Il n'était pas rare de trouver aux portes des restaurants la pancarte: ENTRÉE INTERDITE AUX PLUS DE 70 ANS. Plus personne n'osait prendre leur défense, de crainte d'apparaître comme un réactionnaire.

Le carillon de la porte résonna encore. Fred et Lucette eurent un haut-le-corps.

– N'ouvrons pas, ils croiront que nous sommes absents, murmura Fred, qui ne maîtrisait plus ses tremblements.

De la fenêtre du premier étage, Lucette apercevait maintenant à l'intérieur du véhicule grillagé les Foultrant, un couple de voisins avec lesquels ils jouaient régulièrement au gin-rami le samedi après-midi. Eux aussi avaient donc été abandonnés par leurs enfants.
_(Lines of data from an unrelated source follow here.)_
Definition vma_ok st (v : vma) : Prop :=
  0 ≤ v_start v ∧ v_start v < v_end v ∧ v_end v < 2 ^ 64 ∧
  v_start v mod PAGE_SIZE = 0 ∧ v_end v mod PAGE_SIZE = 0 ∧ v_pages v ∈ km_live (kmem st) ∧
  ∃ arr, arrs st !! v_pages v = Some arr ∧ vma_npages v ≤ Z.of_nat (length arr).

Record vma_wf st (es : list vma) : Prop := {
  vw_inv : km_inv (kmem st);
  vw_count : (length es ≤ VMA_MAX_PER_TASK)%nat;
  vw_ok : Forall (vma_ok st) es;
  vw_sorted : pairwise vma_before es;
  vw_ptrs : NoDup (v_pages <$> es);
  vw_frames x : x ∈ resident st es → x ∈ km_frames (kmem st);
  vw_nodup : NoDup (resident st es);
}.

(** What an operation on [es] leaves alone: live heap objects that are not
    page arrays of [es]. *)
Definition keeps st (es : list vma) st' (es' : list vma) : Prop :=
  ∀ p, p ∈ km_live (kmem st) → (p ∉ v_pages <$> es) →
    p ∈ km_live (kmem st') ∧ (p ∉ v_pages <$> es') ∧ arrs st' !! p = arrs st !! p.

(** [st', es'] represents the same address space as [st, es]. *)
Record same_space st (es : list vma) st' (es' : list vma) : Prop := {
  ss_wf : vma_wf st' es';
  ss_maps a x : maps st' es' a x ↔ maps st es a x;
  ss_resident : resident st' es' = resident st es;
  ss_frames : km_frames (kmem st') = km_frames (kmem st);
  ss_keeps : keeps st es st' es';
}.

Lemma keeps_trans st es st1 es1 st2 es2 :
  keeps st es st1 es1 → keeps st1 es1 st2 es2 → keeps st es st2 es2.
Proof.
  intros H1 H2 p Hp Hn. destruct (H1 p Hp Hn) as (? & ? & E1).
  destruct (H2 p) as (? & ? & E2); [done..|]. split_and!; [done..|congruence].
Qed.

Lemma same_space_refl st es : vma_wf st es → same_space st es st es.
Proof. by constructor. Qed.

Lemma same_space_trans st es st1 es1 st2 es2 :
  same_space st es st1 es1 → same_space st1 es1 st2 es2 → same_space st es st2 es2.
Proof.
  intros [? Hm1 Hr1 Hf1 Hk1] [? Hm2 Hr2 Hf2 Hk2]. constructor; [done|..|congruence|congruence|].
  - intros a x. by rewrite Hm2, Hm1.
  - by eapply keeps_trans.
Qed.

Lemma maps_nil st va x : maps st [] va x ↔ False.
Proof. unfold maps. split; [|done]. by intros (v & ?%not_elem_of_nil & _). Qed.

Lemma maps_cons st v es va x :
  maps st (v :: es) va x ↔ one_maps v (backing st v) va x ∨ maps st es va x.
Proof. unfold maps. setoid_rewrite elem_of_cons. naive_solver. Qed.

Lemma maps_app st es1 es2 va x : maps st (es1 ++ es2) va x ↔ maps st es1 va x ∨ maps st es2 va x.
Proof. unfold maps. setoid_rewrite elem_of_app. naive_solver. Qed.

Lemma resident_app st es1 es2 : resident st (es1 ++ es2) = resident st es1 ++ resident st es2.
Proof. unfold resident. by rewrite fmap_app, concat_app, filter_app. Qed.

Lemma resident_cons st v es :
  resident st (v :: es) = filter (λ x, x ≠ 0) (backing st v) ++ resident st es.
Proof. unfold resident. simpl. by rewrite filter_app. Qed.

(** Only the arrays matter. *)
Lemma backing_frame st st' v :
  arrs st' !! v_pages v = arrs st !! v_pages v → backing st' v = backing st v.
Proof. unfold backing. by intros ->. Qed.

Lemma maps_frame st st' es va x :
  (∀ v, v ∈ es → arrs st' !! v_pages v = arrs st !! v_pages v) →
  maps st' es va x ↔ maps st es va x.
Proof.
  intros Hf. unfold maps. split; intros (v & Hv & Hm); exists v; (split; [done|]);
    by rewrite (backing_frame st st') in * by auto.
Qed.

Lemma resident_frame st st' es :
  (∀ v, v ∈ es → arrs st' !! v_pages v = arrs st !! v_pages v) →
  resident st' es = resident st es.
Proof.
  intros Hf. unfold resident. do 2 f_equal. apply list_fmap_ext. intros i v Hv.
  apply backing_frame, Hf. by eapply list_elem_of_lookup_2.
Qed.

Lemma vma_ok_frame st st' v :
  arrs st' !! v_pages v = arrs st !! v_pages v →
  (v_pages v ∈ km_live (kmem st) → v_pages v ∈ km_live (kmem st')) →
  vma_ok st v → vma_ok st' v.
Proof. unfold vma_ok. intros -> Hl. naive_solver. Qed.

Lemma vma_npages_ok st v :
  vma_ok st v → vma_npages v = (v_end v - v_start v) / PAGE_SIZE ∧
    0 < vma_npages v < 2 ^ 52 ∧ v_end v = v_start v + vma_npages v * PAGE_SIZE.
Proof.
  intros (?&?&?&?&?&_). unfold vma_npages. rewrite sub64_small by lia.
  split; [done|]. unfold PAGE_SIZE in *. dlia.
Qed.

Lemma backing_length st v : vma_ok st v → Z.of_nat (length (backing st v)) = vma_npages v.
Proof.
  intros Hok. destruct (vma_npages_ok st v Hok) as (_ & ? & _).
  destruct Hok as (_&_&_&_&_&_& arr & Ha & Hl). unfold backing. rewrite Ha. simpl.
  rewrite length_take. lia.
Qed.

Lemma read_array_ok st v : vma_ok st v → read_array st (v_pages v) 0 (vma_npages v) = Some (backing st v).
Proof.
  intros Hok. destruct (vma_npages_ok st v Hok) as (_ & ? & _).
  destruct Hok as (_&_&_&_&_&_& arr & Ha & Hl). unfold read_array, backing. rewrite Ha. simpl.
  rewrite decide_True by lia. done.
Qed.

Lemma vma_find_Some es va i :
  vma_find es va = Some i →
  ∃ es1 v es2, es = es1 ++ v :: es2 ∧ i = length es1 ∧ v_start v ≤ va < v_end v.
Proof.
  unfold vma_find. intros ((j & v) & Hf & ->)%fmap_Some. simpl.
  apply list_find_Some in Hf as (Hl & Hv & _).
  exists (take j es), v, (drop (S j) es). rewrite take_drop_middle by done.
  rewrite length_take. apply lookup_lt_Some in Hl. split_and!; [done|lia|lia|lia].
Qed.

Lemma vma_find_None es va v : vma_find es va = None → v ∈ es → ¬ (v_start v ≤ va < v_end v).
Proof.
  unfold vma_find. intros Hf%fmap_None Hv. apply list_find_None in Hf.
  rewrite Forall_forall in Hf. by apply Hf.
Qed.

Lemma fresh_ptr st es p v : Forall (vma_ok st) es → p ∉ km_live (kmem st) → v ∈ es → v_pages v ≠ p.
Proof.
  intros Hok Hp Hv E. rewrite Forall_forall in Hok.
  destruct (Hok v Hv) as (_&_&_&_&_&?&_). by rewrite E in *.
Qed.

Lemma wf_ptr_distinct st l1 v l2 w :
  NoDup (v_pages <$> l1 ++ v :: l2) → w ∈ l1 ∨ w ∈ l2 → v_pages w ≠ v_pages v.
Proof.
  rewrite fmap_app, fmap_cons. intros Hnd Hw E.
  apply NoDup_app in Hnd as (_ & Hx & Hnd). apply NoDup_cons in Hnd as [Hv _].
  destruct Hw as [Hw|Hw].
  - apply (Hx (v_pages w)); [by apply list_elem_of_fmap_2|]. rewrite E. by left.
  - apply Hv. rewrite <- E. by apply list_elem_of_fmap_2.
Qed.

Lemma free_array_ok m ar p :
  km_inv m → p ∈ km_live m →
  ∃ m', free_array (mk_kst m ar) p = Some (mk_kst m' (delete p ar)) ∧ km_inv m' ∧
    km_frames m' = km_frames m ∧ km_live m' = km_live m ∖ {[p]}.
Proof.
  intros Hi Hp. destruct (km_free_ok m p Hi Hp) as (m' & E & ?).
  exists m'. unfold free_array. simpl. by rewrite E.
Qed.

(** Splitting an area in the middle: the state with the tail's own array. *)
Section Split.
Context st (l1 l2 : list vma) (v : vma) (va p : Z) (m : M).
Context (Hwf : vma_wf st (l1 ++ v :: l2)).
Context (Hva : v_start v < va < v_end v) (Hal : va mod PAGE_SIZE = 0).
Context (Hi : km_inv m) (Hf : km_frames m = km_frames (kmem st)).
Context (Hp : p ∉ km_live (kmem st)) (Hl : km_live m = {[p]} ∪ km_live (kmem st)).

Let hd := mk_vma (v_start v) va (v_prot v) (v_flags v) (v_pages v) (v_next v).
Let tl := mk_vma va (v_end v) (v_prot v) (v_flags v) p 0.
Let upper := drop (Z.to_nat ((va - v_start v) / PAGE_SIZE)) (backing st v).
Let st' := mk_kst m (<[p := upper]> (arrs st)).
Let es' := l1 ++ hd :: tl :: l2.

Lemma split_v_ok : vma_ok st v.
Proof. destruct Hwf. rewrite Forall_app, Forall_cons in vw_ok0. tauto. Qed.

Lemma split_arrs w : w ∈ l1 ++ v :: l2 → arrs st' !! v_pages w = arrs st !! v_pages w.
Proof.
  intros Hw. simpl. rewrite lookup_insert_ne; [done|].
  apply not_eq_sym. eapply fresh_ptr; [apply Hwf|done|done].
Qed.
– Ouvrez, on sait que vous êtes là!

Le préposé muni du filet à vieux cognait à grands coups dans la porte d'entrée.

Ils se pelotonnèrent l'un contre l'autre. Aux coups de poing rageurs succédèrent les coups de pied.

Dans leur cage grillagée, les Foultrant baissaient la tête. Ils regrettaient de n'avoir pu avertir les autres. Le samedi précédent encore, Fred et Lucette leur avaient rendu visite. La conversation avait roulé sur les lois anti-troisième âge. Selon eux, le CDPD n'était pas le pire. Les Foultrant affirmaient que certains enfants partaient même en vacances en attachant leurs vieux aux arbres pour ne pas avoir à les emmener. Et ils restaient là plusieurs jours sans manger, abandonnés aux intempéries.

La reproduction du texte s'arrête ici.